TO DO
For the material below, return exactly the lines starting at the line containing "From stdpp Require Import base option list strings" and ending at the line containing "Definition isUpper (c", both ends included, and no others.

DATA EXTRACTS
* * * * *
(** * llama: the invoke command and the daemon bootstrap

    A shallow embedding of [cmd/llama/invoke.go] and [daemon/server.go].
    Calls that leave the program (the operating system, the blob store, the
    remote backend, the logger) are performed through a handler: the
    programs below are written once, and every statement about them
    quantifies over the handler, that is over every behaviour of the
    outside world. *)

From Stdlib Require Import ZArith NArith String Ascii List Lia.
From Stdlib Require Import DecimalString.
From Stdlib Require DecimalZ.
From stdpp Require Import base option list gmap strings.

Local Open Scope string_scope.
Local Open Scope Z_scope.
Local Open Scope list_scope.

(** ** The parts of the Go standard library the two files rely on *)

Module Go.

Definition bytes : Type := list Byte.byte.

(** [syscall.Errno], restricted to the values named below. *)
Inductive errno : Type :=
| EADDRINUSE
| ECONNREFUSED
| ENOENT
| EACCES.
* * * * *
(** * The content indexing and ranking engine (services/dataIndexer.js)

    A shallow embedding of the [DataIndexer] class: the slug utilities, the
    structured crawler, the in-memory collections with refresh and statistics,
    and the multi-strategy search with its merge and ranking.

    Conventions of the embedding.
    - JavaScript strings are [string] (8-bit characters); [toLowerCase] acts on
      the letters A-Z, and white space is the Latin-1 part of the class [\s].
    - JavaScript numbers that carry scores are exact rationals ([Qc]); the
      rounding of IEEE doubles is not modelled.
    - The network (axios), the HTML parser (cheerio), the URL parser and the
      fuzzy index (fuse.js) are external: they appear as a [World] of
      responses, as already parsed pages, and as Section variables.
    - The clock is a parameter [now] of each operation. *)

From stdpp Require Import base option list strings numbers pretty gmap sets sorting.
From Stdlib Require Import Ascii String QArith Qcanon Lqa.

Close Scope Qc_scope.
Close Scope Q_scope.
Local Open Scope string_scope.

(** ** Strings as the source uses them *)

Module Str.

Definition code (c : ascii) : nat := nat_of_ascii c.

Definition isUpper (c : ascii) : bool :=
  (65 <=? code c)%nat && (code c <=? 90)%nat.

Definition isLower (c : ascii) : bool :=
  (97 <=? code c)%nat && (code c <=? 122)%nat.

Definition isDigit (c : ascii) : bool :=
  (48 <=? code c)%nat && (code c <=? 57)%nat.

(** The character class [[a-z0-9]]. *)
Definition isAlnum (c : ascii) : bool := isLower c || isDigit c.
* * * * *
ANSWER BELOW
From stdpp Require Import base option list strings numbers pretty gmap sets sorting.
From Stdlib Require Import Ascii String QArith Qcanon Lqa.

Close Scope Qc_scope.
Close Scope Q_scope.
Local Open Scope string_scope.

(** ** Strings as the source uses them *)

Module Str.

Definition code (c : ascii) : nat := nat_of_ascii c.

Definition isUpper (c : ascii) : bool :=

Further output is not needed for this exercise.